Lemma add_vote_ok root known received frozen unf lv v s h (is_frozen : bool) :
  gossip_ok root known received frozen unf lv -> (is_frozen = true <-> known (s, h)) ->
  exists unf' lv', add_vote unf v s h is_frozen lv = Some (unf', lv') /\
    gossip_ok root known (received ++ [(v, (s, h))]) frozen unf' lv' /\
    max_replay_frozen_votes lv' = max_replay_frozen_votes lv /\ fork_choice_dirty_set lv' = fork_choice_dirty_set lv.
Proof.
  intros Hok Hf. unfold add_vote. destruct is_frozen.
  - destruct (check_gossip_vote lv v s h) as (lv' & [was lfs] & -> & Hs). cbn [mbind option_bind].
    assert (known (s, h)) as Hk by by apply Hf.
    assert (forall e, e ∈ [(v, (s, h))] -> e = (v, (s, h)) /\ (s, h) ∈ frozen) as Hnew.
    { intros e ->%list_elem_of_singleton. split; [done|]. by apply (go_known _ _ _ _ _ _ Hok). }
    pose proof (gs_new _ _ _ Hs v (s, h) ltac:(set_solver)) as Hc.
    destruct (negb was && _); eexists _, _; (split_and!; [done| |apply Hs|apply Hs]); eapply gossip_ok_received; eauto.
  - assert (~ known (s, h)) as Hk by (intros Hk; by apply Hf in Hk). cbn [check_add_vote vote_map mbind option_bind negb andb].
    destruct (max_gossip_frozen_votes lv !! v) as [[ls lhs]|] eqn:Ev; cbn; [destruct (ls <=? s) eqn:E|];
      eexists _, _; (split_and!; [done| |done|done]);
      (eapply gossip_ok_received; [done|apply gossip_step_refl|by intros e ?%elem_of_nil|by (left + right)|]).
    1,3: right; split; [|done]; rewrite waiting_push, decide_True by done; set_solver.
    left. exists ls, lhs. split; [done|]. left. cbn. lia.
Qed.

(** The voters held back for a bank are counted when it is frozen. *)
Lemma add_frozen_voters (k : SlotHashKey) voters : forall lv,
  exists lv', foldM (fun latest pk => fst <$> check_add_vote latest pk k.1 (Some k.2) false) lv voters = Some lv' /\
    gossip_step ((fun v => (v, k)) <$> voters) lv lv'.
Proof.
  induction voters as [|v voters IH]; intros lv; cbn [foldM]; [exists lv; split; [done|apply gossip_step_refl]|].
  destruct (check_gossip_vote lv v k.1 k.2) as (lv1 & a & -> & Hs1). cbn [fmap option_fmap option_map fst mbind option_bind].
  destruct (IH lv1) as (lv' & Hrun & Hs2). exists lv'. split; [done|]. rewrite fmap_cons.
  change ((v, k) :: ?l) with ([(v, k)] ++ l). rewrite (surjective_pairing k) at 1. by eapply gossip_step_trans.
Qed.

Lemma gossip_ok_frozen root (known known' : SlotHashKey -> Prop) received frozen unf lv lv' k :
  gossip_ok root known received frozen unf lv -> (forall l, known' l -> l = k \/ known l) ->
  gossip_step ((fun v => (v, k)) <$> waiting unf k) lv lv' ->
  gossip_ok root known' received (frozen ++ [k]) (remove_slot_hash unf k.1 k.2).1 lv'.
Proof.
  intros [Hv Hf Hw Hk] Hknown Hs. destruct (waiting_remove unf k.1 k.2) as [_ Hrest].
  rewrite <- surjective_pairing in Hrest. pose proof (waiting_removed unf k.1 k.2) as Hgone. rewrite <- surjective_pairing in Hgone.
  split.
  - intros v l Hin. destruct (Hv v l Hin) as [?%(gs_kept _ _ _ Hs)|[[Hwl Hnk]|?]]; [by left| |auto].
    destruct (decide (l = k)) as [->|Hne].
    + left. apply (gs_new _ _ _ Hs), list_elem_of_fmap. eauto.
    + right; left. rewrite Hrest by done. split; [done|]. by intros [?|?]%Hknown.
  - intros v l [[? ?]%Hf|(u & [= -> ->] & Hu)%list_elem_of_fmap]%(gs_from _ _ _ Hs); (split; [|set_solver]); [done|by apply Hw].
  - intros v l Hin. destruct (decide (l = k)) as [->|Hne]; [rewrite Hgone in Hin; by apply elem_of_nil in Hin|].
    rewrite Hrest in Hin by done. by apply Hw.
  - intros l [->|?%Hk]%Hknown; set_solver.
Qed.

Lemma gossip_ok_root root (known known' : SlotHashKey -> Prop) root' received frozen unf lv lv' :
  gossip_ok root known received frozen unf lv -> (forall l, known' l -> known l) -> root <= root' ->
  max_gossip_frozen_votes lv' = max_gossip_frozen_votes lv -> gossip_ok root' known' received frozen (set_root unf root') lv'.
Proof.
  intros [Hv Hf Hw Hk] Hknown Hroot Hg. unfold counted, counts in *. split; unfold counted, counts; rewrite ?Hg; [|done| |auto].
  - intros v l Hin. destruct (decide (l.1 < root')); [auto|].
    rewrite waiting_set_root, decide_True by lia. destruct (Hv v l Hin) as [|[[? ?]|?]]; [by left|right; left; auto|lia].
  - intros v l. rewrite waiting_set_root. case_decide; [apply Hw|by intros ?%elem_of_nil].
Qed.

Lemma gossip_ok_fork root (known known' : SlotHashKey -> Prop) received frozen unf lv lv' :
  gossip_ok root known received frozen unf lv -> (forall l, known' l -> known l) ->
  max_gossip_frozen_votes lv' = max_gossip_frozen_votes lv -> gossip_ok root known' received frozen unf lv'.
Proof.
  intros [Hv Hf Hw Hk] Hknown Hg. unfold counted, counts in *. split; unfold counted, counts; rewrite ?Hg; [|done|done|auto].
  intros v l Hin. destruct (Hv v l Hin) as [|[[? ?]|?]]; [by left|right; left; auto|auto].
Qed.

(** ** Every event *)

(** The operations of the fork choice other than votes keep the latest votes; its
    root moves to later slots only. *)
Lemma fork_run (self : FC) o : reachable stake_of self -> allowed self o ->
  match o with AddLeaf _ _ | MarkInvalidFork _ | MarkValidFork _ | SetRoot _ => True | _ => False end ->
  exists self', run stake_of self o = Some [self'] /\ reachable stake_of self' /\ latest_votes self' = latest_votes self /\
    (tree_root self).1 <= (tree_root self').1 /\
    match o with SetRoot key => tree_root self' = key | _ => tree_root self' = tree_root self end /\
    (forall k, known self' k -> match o with AddLeaf key _ => k = key | _ => False end \/ known self k).
Proof.
  intros Hr Ha Ho. pose proof (reachable_ok stake_of self Hr) as Hok.
  cut (exists self', run stake_of self o = Some [self'] /\ latest_votes self' = latest_votes self /\
    (tree_root self).1 <= (tree_root self').1 /\
    match o with SetRoot key => tree_root self' = key | _ => tree_root self' = tree_root self end /\
    (forall k, known self' k -> match o with AddLeaf key _ => k = key | _ => False end \/ known self k)).
  { intros (self' & Hrun & Hrest). exists self'. split_and!; [done| |apply Hrest..].
    eapply reach_run; [done..|]. by left. }
  destruct o as [key p|votes|key|key|key|key|key|key]; try done; cbn [run allowed] in Ha |- *.
  - destruct Ha as [Hk|(Hu & Hp & Hlt)].
    + exists self. unfold add_new_leaf_slot. rewrite Hk. split_and!; auto. lia.
    + apply unused_none in Hu as (Hnew & Hdef & Hv). apply known_iff in Hp.
      destruct (add_new_leaf_ok stake_of self key p) as (self' & Hadd & _ & Hroot & Hlv & Hin); [done..|].
      exists self'. rewrite Hadd. split_and!; [done|done|by rewrite Hroot|done|]. intros k. rewrite !known_iff. by rewrite Hin.
  - destruct (decide (is_Some (fork_infos self !! key))) as [Hk|Hk].
    + destruct (mark_invalid_ok stake_of self key Hok Hk) as (self' & Hmark & _ & Hroot & Hlv & Hsh & _).
      { intros Hc. apply Ha. unfold is_duplicate_confirmed_of. rewrite (lookup_info_at _ _ Hk). cbn. by f_equal. }
      exists self'. rewrite Hmark. split_and!; [done|done|by rewrite Hroot|done|]. intros k. rewrite !known_iff. right. by apply Hsh.
    + exists self. unfold mark_fork_invalid_candidate. apply eq_None_not_Some in Hk. rewrite Hk. split_and!; auto. lia.
  - apply known_iff in Ha. destruct (mark_valid_ok stake_of self key Hok Ha) as (self' & -> & _ & Hroot & Hlv & Hsh & _).
    exists self'. split_and!; [done|done|by rewrite Hroot|done|]. intros k. rewrite !known_iff. right. by apply Hsh.
  - apply known_iff in Ha. destruct (set_tree_root_ok stake_of self key Hok Ha) as (self' & Hset & _ & Hroot & Hlv & Hcut & _).
    pose proof (fc_tree _ _ Hok) as Ht.
    exists self'. rewrite Hset. split_and!; [done|done| |done|intros k; rewrite !known_iff; right; by apply Hcut].
    rewrite Hroot. pose proof (all_below _ _ Ht key Ha) as Hb.
    destruct (below_in _ _ _ _ Ht (tree_root_in _ _ Ht) Hb) as [_ [->|?]]; lia.
Qed.

Lemma known_from_root (self : FC) k : reachable stake_of self -> known self k -> (tree_root self).1 <= k.1.
Proof.
  intros Hr Hk%known_iff. pose proof (fc_tree _ _ (reachable_ok stake_of self Hr)) as Ht.
  destruct (below_in _ _ _ _ Ht (tree_root_in _ _ Ht) (all_below _ _ Ht k Hk)) as [_ [->|?]]; lia.
Qed.

(** The invariant: the replayed votes and the gossip votes. *)
Record st_ok (st : Replay) (h : History) : Prop := {
  ok_inv : inv st h;
  ok_gossip : gossip_ok (tree_root (fork st)).1 (known (fork st)) (gossiped h) (frozen h) (unfrozen st) (latest st)
}.

(** The replayed side depends on the replay maps only, and survives a new root. *)
Lemma inv_keep st h st' h' :
  inv st h -> replayed h' = replayed h -> reachable stake_of (fork st') ->
  latest_votes (fork st') = latest_votes (fork st) -> (tree_root (fork st)).1 <= (tree_root (fork st')).1 ->
  max_replay_frozen_votes (latest st') = max_replay_frozen_votes (latest st) ->
  fork_choice_dirty_set (latest st') = fork_choice_dirty_set (latest st) -> inv st' h'.
Proof.
  intros [Hr [H1 H2] Hc Hd Hv] Hh Hr' Hlv Hroot Hm Hdi. split; [done|split|..]; rewrite ?Hh, ?Hm, ?Hdi; [done..| |].
  - intros v s x hs. rewrite Hm, Hlv. intros Hx. destruct (Hd v s x hs Hx); [left; lia|by right].
  - rewrite Hlv. apply Hv.
Qed.

Lemma inv_gossip st h st' h' : inv st h -> replayed h' = replayed h -> fork st' = fork st ->
  max_replay_frozen_votes (latest st') = max_replay_frozen_votes (latest st) ->
  fork_choice_dirty_set (latest st') = fork_choice_dirty_set (latest st) -> inv st' h'.
Proof. intros Hi ? Hf ??. apply (inv_keep st h); rewrite ?Hf; [done|done|by apply (inv_fork _ _ Hi)|done|reflexivity|done|done]. Qed.

Lemma frozen_ok st h key p : st_ok st h -> permitted st (Frozen key p) ->
  exists st', bank_frozen st key p = Some st' /\ st_ok st' (record h (Frozen key p)).
Proof.
  intros [Hi Hg] Hp. destruct (fork_run (fork st) (AddLeaf key p) (inv_fork _ _ Hi) Hp I) as (fc & Hrun & Hr & Hlv & Hle & Hroot & Hk).
  unfold bank_frozen, count_frozen_voters. cbn [run] in Hrun. apply bind_Some in Hrun as (fc' & -> & [= ->]). cbn [mbind option_bind].
  destruct (waiting_remove (unfrozen st) key.1 key.2) as [Hvoters _]. rewrite <- surjective_pairing in Hvoters.
  destruct (add_frozen_voters key (waiting (unfrozen st) key) (latest st)) as (lv' & Hfold & Hs).
  pose proof (gossip_ok_frozen _ _ (known fc) _ _ _ _ lv' key Hg Hk Hs) as Hg'.
  destruct (remove_slot_hash _ _ _) as [unf voters]. cbn [fst snd] in *. rewrite Hvoters, Hfold. cbn [mbind option_bind].
  eexists. split; [done|]. split; cbn; [|by rewrite Hroot]. eapply inv_keep; [done|done|done|done|done|apply Hs|apply Hs].
Qed.

Lemma gossip_votes_ok h received : forall st, st_ok st h ->
  exists st', process_gossip_verified_vote_hashes st received = Some st' /\ st_ok st' (record h (Gossip received)).
Proof.
  intros st Hst. unfold process_gossip_verified_vote_hashes.
  destruct (foldM_inv (fun self '(pk, (slot, hash)) =>
    let is_frozen := contains_block (fork self) (slot, hash) in
    '(unfrozen, latest) ← add_vote (unfrozen self) pk slot hash is_frozen (latest self);
    Some (MkReplay (fork self) unfrozen latest)) (fun pre st' => st_ok st' (record h (Gossip pre))) received [] st)
    as (st' & Hrun & Hok).
  - destruct Hst as [Hi Hg]. split; cbn; [by eapply (inv_gossip st h)|by rewrite app_nil_r].
  - intros pre [v [s x]] st1 [Hi1 Hg1] _. cbn in Hg1.
    destruct (add_vote_ok _ _ _ _ _ _ v s x (contains_block (fork st1) (s, x)) Hg1) as (unf' & lv' & Hadd & Hg2 & Hm & Hd); [done|].
    cbv zeta. rewrite Hadd. cbn. eexists. split; [done|]. split; cbn; [by eapply inv_gossip|].
    by rewrite app_assoc.
  - by exists st'.
Qed.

--- Task details ---
Wherever a line of the entries holds the string "Hrest", copy that line.

--- Written reply ---
  intros [Hv Hf Hw Hk] Hknown Hs. destruct (waiting_remove unf k.1 k.2) as [_ Hrest].
  rewrite <- surjective_pairing in Hrest. pose proof (waiting_removed unf k.1 k.2) as Hgone. rewrite <- surjective_pairing in Hgone.
    + right; left. rewrite Hrest by done. split; [done|]. by intros [?|?]%Hknown.
    rewrite Hrest in Hin by done. by apply Hw.
  { intros (self' & Hrun & Hrest). exists self'. split_and!; [done| |apply Hrest..].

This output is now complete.